Haftadan Kalanlar adlı bölümümüze hoş geldiniz. Adından da anlaşılabileceği üzere, bu köşede haftadan kalanları, okuyup da blog yazısına uzamayanları, bir tweet’e sığmayanları, bir arada daha mı güzel dururlar dediklerimizi sizlerle paylaşacağız.
* Haftasonu sinemaya gitmek istediğinden gösterimdeki filmlere bakıp sevinemeyenler hislerini paylaşacak bir haftalık sinema programı buldular. Bant Mag.‘in “belli ki çok başarılı” olan bu sinema programını seyretmeden biz artık sinemaya gitmiyoruz. Örneğin bu haftaki programda Jason Bourne’a bir “şaşkın Ramazan pidesi” diyerek bizi bizden aldılar. Her filmin hakkını veren eğlenceli bir program.
* Suşi üzerine çok komik bir filmi ve bir de önemli bir belgeseli paylaşmak istiyoruz. Jiro Dreams of Sushi (Juri Suşi Hayalleri Kuruyor), çok ünlü bir suşi ustasının sanatını, işine olan tutkusunu ve kendisini takip eden oğluyla ilişkisine odaklanıyor. Belgeselin suşi hakkında çok da öğretici olacağını tahmin ediyoruz. Fragman burada izlenebilir. Buradaki kısa video ise yeni başlayanlar için suşi konulu fakat çok eğlenceli bir video (Lost At E Minor aracılığıyla). Japon geleneklerine de alaycı bir bakış söz konusu.
* Nama Khalil’in Foreign Policy‘de yayımlanan “Art and the Arab Awakening” (Sanat ve Arap Uyanışı) adlı yazısı Ortadoğu’da bugünün sokak sanatını derlemesi, rap sözlerini çevirmesi ve isimleri bir araya getirmek açısından anlamlı. Daha önce Koltukname’de özellikle Mısır’daki grafiti ve müzikle ilgili haberleri paylaşmıştık. Sokak mücadeleleri biçiminde ilerleyen isyanların eşlikçisi değil, kurucu öğelerinden biri oldu sokak sanatı. Hatta Mısır’daki El fan Midan (Sanat Karedir) sanat girişimi bir senesini devirdi.
* Khalil’in bu yazısı Arapların isyanına tarihselleştirmeden ve çok kalıplaşmış bir liberal sivil toplum anlayışıyla baktığı için Jadaliyya‘da eleştirildi. Kirsten Scheid, “Araplar sadece 2011’de değil, bütün 20. yüzyıl boyunca isyan ve devrim dediler, buna kurucu olduğu iddia edilen sanatın tanımı tam nedir ve neden sokak sanatı ‘liberal’ bir biçimde okunuyor?” diye soruyor.

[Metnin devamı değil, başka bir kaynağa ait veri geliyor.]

(** * pycheribuild/projects/cross/gdb.py

    A shallow embedding of the GDB build recipe of cheribuild: the scoped
    [TemporarilyRemoveProgramsFromSdk] resource, the [BuildGDB] project class
    (repository table, constructor, [setup], [configure], [compile],
    [install]) and its [BuildKGDB] variant, followed by the properties
    claimed for them. *)

From Stdlib Require Import Ascii String.
From stdpp Require Import gmap strings list fin_maps.

Open Scope string_scope.

(** ** Target descriptors *)

(** Modelled from the spec: [CompilationTargets] lives in the framework, not
    in gdb.py.  The seven descriptors named in gdb.py are listed first; the
    three purecap descriptors stand for the "purecap" ABI variant of the
    spec's data model (section 3), the one the constructor's assertion
    excludes. *)
Inductive CompilationTarget :=
  | NATIVE
  | CHERIBSD_MIPS_HYBRID
  | CHERIBSD_RISCV_HYBRID
  | CHERIBSD_MIPS_NO_CHERI
  | CHERIBSD_RISCV_NO_CHERI
  | CHERIBSD_AARCH64
  | CHERIBSD_MORELLO_HYBRID
  | CHERIBSD_MIPS_PURECAP
  | CHERIBSD_RISCV_PURECAP
  | CHERIBSD_MORELLO_PURECAP.

#[global] Instance CompilationTarget_eq_dec : EqDecision CompilationTarget.
Proof. solve_decision. Defined.

Definition target_index (t : CompilationTarget) : nat :=
  match t with
  | NATIVE => 0
  | CHERIBSD_MIPS_HYBRID => 1
  | CHERIBSD_RISCV_HYBRID => 2
  | CHERIBSD_MIPS_NO_CHERI => 3
  | CHERIBSD_RISCV_NO_CHERI => 4
  | CHERIBSD_AARCH64 => 5
  | CHERIBSD_MORELLO_HYBRID => 6
  | CHERIBSD_MIPS_PURECAP => 7
  | CHERIBSD_RISCV_PURECAP => 8
  | CHERIBSD_MORELLO_PURECAP => 9
  end.

Definition target_of_index (n : nat) : CompilationTarget :=
  match n with
  | 0 => NATIVE
  | 1 => CHERIBSD_MIPS_HYBRID
  | 2 => CHERIBSD_RISCV_HYBRID
  | 3 => CHERIBSD_MIPS_NO_CHERI
  | 4 => CHERIBSD_RISCV_NO_CHERI
  | 5 => CHERIBSD_AARCH64
  | 6 => CHERIBSD_MORELLO_HYBRID
  | 7 => CHERIBSD_MIPS_PURECAP
  | 8 => CHERIBSD_RISCV_PURECAP
  | _ => CHERIBSD_MORELLO_PURECAP
  end.

#[global] Program Instance CompilationTarget_countable : Countable CompilationTarget :=
  inj_countable' target_index target_of_index _.
Next Obligation. by intros []. Qed.

(** Modelled from the spec: the descriptor predicates of the framework
    ("host-native vs one of several cross targets (architecture + ABI
    variant, e.g. CHERI-hybrid, purecap, no-CHERI)"), read off the
    descriptor names. *)
Definition is_native (t : CompilationTarget) : bool :=
  match t with NATIVE => true | _ => false end.

Definition is_cheri_purecap (t : CompilationTarget) : bool :=
  match t with
  | CHERIBSD_MIPS_PURECAP | CHERIBSD_RISCV_PURECAP | CHERIBSD_MORELLO_PURECAP => true
  | _ => false
  end.

Definition is_cheri_hybrid (t : CompilationTarget) : bool :=
  match t with
  | CHERIBSD_MIPS_HYBRID | CHERIBSD_RISCV_HYBRID | CHERIBSD_MORELLO_HYBRID => true
  | _ => false
  end.

Definition is_cheribsd (t : CompilationTarget) : bool :=
  match t with NATIVE => false | _ => true end.

(** ** Repositories and branch selection *)

Record TargetBranchInfo := {
  branch : string;
  directory_name : string;
}.

Record GitRepository := {
  url : string;
  default_branch : string;
  force_branch : bool;
  per_target_branches : gmap CompilationTarget TargetBranchInfo;
  old_urls : list string;
}.

(** Modelled from the spec: the lookup itself is a method of the framework's
    [GitRepository].  "Branch selection table: mapping from target descriptor
    to (branch name, checkout directory name) ... every target either uses
    the default branch or has an explicit override".  [default_directory] is
    the checkout directory of a project without an override. *)
Definition branch_selection (repo : GitRepository) (default_directory : string)
    (t : CompilationTarget) : TargetBranchInfo :=
  match per_target_branches repo !! t with
  | Some override => override
  | None => {| branch := default_branch repo; directory_name := default_directory |}
  end.

(** ** Paths, files and external commands *)

(** [Path / name] of pathlib. *)
Definition path_join (dir name : string) : string := dir +:+ "/" +:+ name.

Infix "</>" := path_join (at level 40, left associativity).

(** Last component of a path (pathlib's [name]). *)
Fixpoint basename_from (acc s : string) : string :=
  match s with
  | EmptyString => acc
  | String c rest =>
      if Ascii.eqb c "/"%char then basename_from "" rest
      else basename_from (acc +:+ String c "") rest
  end.

Definition basename (p : string) : string := basename_from "" p.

* Daha önce Nobel adaylarının, ödüllerin verildiği tarihten elli yıl sonra açıklandığını, bu yüzden J. R. R. Tolkien’in Nobel’i kaçırdığını 120. doğum gününde öğrendiğini yazmıştık. Elbette bu, Nobel dönemi yaklaştıkça bahislerin açılmasına engel olmuyor. Bu yıl da dünyanın en büyük bahis şirketi Ladbrokes, Nobel Edebiyat Ödülü’nün en güçlü adayının Haruki Murakami olduğunu açıklamış.